The New York Times reported that when the FBI raided Martin's house on August 27, they found paper documents and many terabytes of highly classified information, even going back the 1990s. At least six documents were from 2014. It was reported that Martin first took the classified documents on paper, later on CDs and more recently on thumb drives.

The reason why Harold Martin brought home and stored such large numbers of top secret documents isn't yet clarified. One suggestion is that he may have used them for research for his dissertation about "new methods for remote analysis of heterogeneous & cloud computing architectures", which he was working on at the University of Maryland.


Documents from multiple agencies

It should be noted that not everything Martin stole comes from NSA. In the official charges there are no names of the agencies where the documents come from, they are only described as highly classified, including ones that are marked as Top Secret and Sensitive Compartmented Information (SCI).

With the documents going back to the 1990s, he may well have started hoarding them from the places where he worked in those days. From 1987 to 2000, Martin served at the US Navy, achieving the rank of lieutenant, but he left active duty in 1992.
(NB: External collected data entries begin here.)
(** * csp-web-checker: the probe orchestration and violation aggregation core

    A shallow embedding of [main.go] (the Go web front end) and of the
    per-page deduplication of [csp-check.mjs] (the browser probe), with the
    properties of the specification stated and proved over it.

    Conventions.
    - A Go [string] is a sequence of bytes: [string] of the Standard Library.
    - A Go [int] is a [Z]; the only arithmetic on it is the [Count++] of
      [groupViolations], bounded by the number of violations held in memory.
    - A Go [map] is a [gmap]; [for ... range m] visits it in an order the
      language leaves open, which [range] below makes explicit.
    - A Go [*int] that is only ever read is an [option Z]. *)

From Stdlib Require Import ZArith Ascii String List Permutation Sorted Lia Bool.
From Stdlib Require Import DecimalString.
From stdpp Require Import base option list gmap strings sorting.

Local Open Scope Z_scope.

(** ** The package [strings] of Go, over byte strings *)

Module GoStrings.

Fixpoint length (s : string) : nat :=
  match s with
  | EmptyString => O
  | String _ s' => S (length s')
  end.

(** [s[:n]] *)
Fixpoint take (n : nat) (s : string) : string :=
  match n, s with
  | S n', String a s' => String a (take n' s')
  | _, _ => EmptyString
  end.

(** [s[n:]] *)
Fixpoint drop (n : nat) (s : string) : string :=
  match n, s with
  | S n', String _ s' => drop n' s'
  | _, _ => s
  end.

(** [strings.HasPrefix(s, prefix)] *)
Fixpoint HasPrefix (s prefix : string) {struct prefix} : bool :=
  match prefix, s with
  | EmptyString, _ => true
  | String p prefix', String a s' => Ascii.eqb a p && HasPrefix s' prefix'
  | String _ _, EmptyString => false
  end.

(** [strings.Index(s, substr)]: the byte offset of the first occurrence,
    [-1] when there is none. *)
Fixpoint Index (s substr : string) : Z :=
  if HasPrefix s substr then 0
  else match s with
       | EmptyString => -1
       | String _ s' => let i := Index s' substr in
                        if i <? 0 then -1 else i + 1
       end.

(** [strings.Contains(s, substr)] is [Index(s, substr) >= 0]. *)
Definition Contains (s substr : string) : bool := 0 <=? Index s substr.

(** [strings.Split(s, sep)] for a separator that is not empty: the pieces
    between the non-overlapping occurrences of [sep], leftmost first.
    [skip] counts the bytes of the occurrence being stepped over. *)
Fixpoint split_from (sep : string) (skip : nat) (s : string) : list string :=
  match s with
  | EmptyString => [EmptyString]
  | String a s' =>
      match skip with
      | S k => split_from sep k s'
      | O =>
          if HasPrefix s sep
          then EmptyString :: split_from sep (Nat.pred (length sep)) s'
          else match split_from sep O s' with
               | p :: ps => String a p :: ps
               | [] => [String a EmptyString]
               end
      end
  end.
(** X10: the transactions of the cross-register numbering check. Removing
    the repeated numbers keeps a subsequence of the transactions in which no
    transaction has the number of an earlier one, and in which every
    transaction is present or has its number represented; sorting by number
    only permutes it. *)
Theorem numbering_candidates_are_first_of_each_number (cash_trans : list CashTrans.t) :
  sublist (XMLValueTestValidator.get_unique_transactions_nr cash_trans) cash_trans
  /\ StronglySorted (fun a b => (CashTrans.nr_fl b =? CashTrans.nr_fl a)%float = false)
       (XMLValueTestValidator.get_unique_transactions_nr cash_trans)
  /\ Forall (fun t =>
               t ∈ XMLValueTestValidator.get_unique_transactions_nr cash_trans
               \/ Exists (fun t' => (CashTrans.nr_fl t =? CashTrans.nr_fl t')%float = true)
                         (XMLValueTestValidator.get_unique_transactions_nr cash_trans))
            cash_trans
  /\ XMLValueTestValidator.sort_by_nr_fl
       (XMLValueTestValidator.get_unique_transactions_nr cash_trans)
     ≡ₚ XMLValueTestValidator.get_unique_transactions_nr cash_trans.
Proof.
  assert (XMLValueTestValidator.get_unique_transactions_nr cash_trans
          = unique_from [] cash_trans) as ->.
  { unfold XMLValueTestValidator.get_unique_transactions_nr.
    apply (get_unique_is_unique_from cash_trans []). }
  split; [apply unique_from_sublist|]. split; [apply unique_from_distinct|].
  split; [|apply sort_by_nr_fl_perm].
  eapply Forall_impl; [apply (unique_from_represents [])|].
  intros t [Hseen|Hrest]; [discriminate|exact Hrest].
Qed.

(** ** Parents in the Schema Index *)

Lemma build_schema_collection_name (schema : XsdNode) (element_name : string)
    (info : ElementInfo) :
  build_schema_collection schema !! element_name = Some info ->
  ei_name info = element_name.
Proof.
  rewrite build_schema_collection_lookup.
  destruct (last _) as [decl|]; [|discriminate]. simpl. intros [= <-]. reflexivity.
Qed.

Lemma SchemaCollection_lookup_build (schema : XsdNode) (element_name : string)
    (info : ElementInfo) :
  SchemaCollection schema !! element_name = Some info ->
  exists info0,
    build_schema_collection schema !! element_name = Some info0
    /\ ei_immediate_children info = ei_immediate_children info0
    /\ ei_name info = element_name
    /\ ei_type info = ei_type info0
    /\ ei_parents info
       = map fst (List.filter
                    (fun kv => bool_decide (ei_name info0 ∈ immediate_children_names (snd kv)))
                    (map_to_list (build_schema_collection schema))).
Proof.
  unfold SchemaCollection, generate_all_parents. rewrite lookup_fmap.
  destruct (build_schema_collection schema !! element_name) as [info0|] eqn:Hbuild;
    [|discriminate].
  simpl. intros [= <-]. exists info0. simpl.
  split; [reflexivity|]. split; [reflexivity|].
  split; [apply (build_schema_collection_name schema); exact Hbuild|].
  split; reflexivity.
Qed.

Lemma SchemaCollection_of_build (schema : XsdNode) (element_name : string)
    (info0 : ElementInfo) :
  build_schema_collection schema !! element_name = Some info0 ->
  exists info,
    SchemaCollection schema !! element_name = Some info
    /\ immediate_children_names info = immediate_children_names info0.
Proof.
  intros Hbuild. unfold SchemaCollection, generate_all_parents.
  rewrite lookup_fmap, Hbuild. simpl. eexists. split; reflexivity.
Qed.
As the Washington Post found out, he then took a variety of tech jobs with government contractors, like at Computer Sciences Corp. (CSC) somewhere in the 1990s and later, until 2009, at Tenacity Solutions, for which he worked at the Office of the Director of National Intelligence (ODNI). Over the course of 18 years, Martin worked for a total of 8 different defense contractors.

In 2009, Harold Martin started to work for Booz Allen Hamilton, for which he was a contractor at NSA from 2012 to 2015, when Booz transferred him to the Pentagon’s Office of Acquisition, Technology and Logistics (AT&L), which is responsible for often highly sensitive and classified procurement programs. There he stayed until the moment of his arrest last August, after which he was also fired by Booz.

Officials have meanwhile said that Martin took classified documents not only from NSA, but also from his other workplaces, including ODNI and AT&L.

It's interesting as well that in the charges against Martin, a whole paragraph is dedicated to the at least six documents from 2014, which are described as being produced "through sensitive government sources, methods, and capabilities". As signals intelligence is traditionally seen as the most sensitive capability, maybe just these six documents are from NSA.



The building of the Office of the Director of National Intelligence (ODNI)
where Harold Martin worked as a contractor before 2009
(photo: Microsoft, via Cryptome.org - click to enlarge)


Shadow Brokers investigation

After the "Shadow Brokers" disclosed a large set of secret NSA hacking tools last August, the FBI began investigating this leak. At the same time there was a lot of speculation: was NSA hacked from the outside? Had an NSA hacker been sloppy? Were the tools leaked by an insider? Maybe the same insider responsible for earlier leaks that hadn't been attributed to Snowden?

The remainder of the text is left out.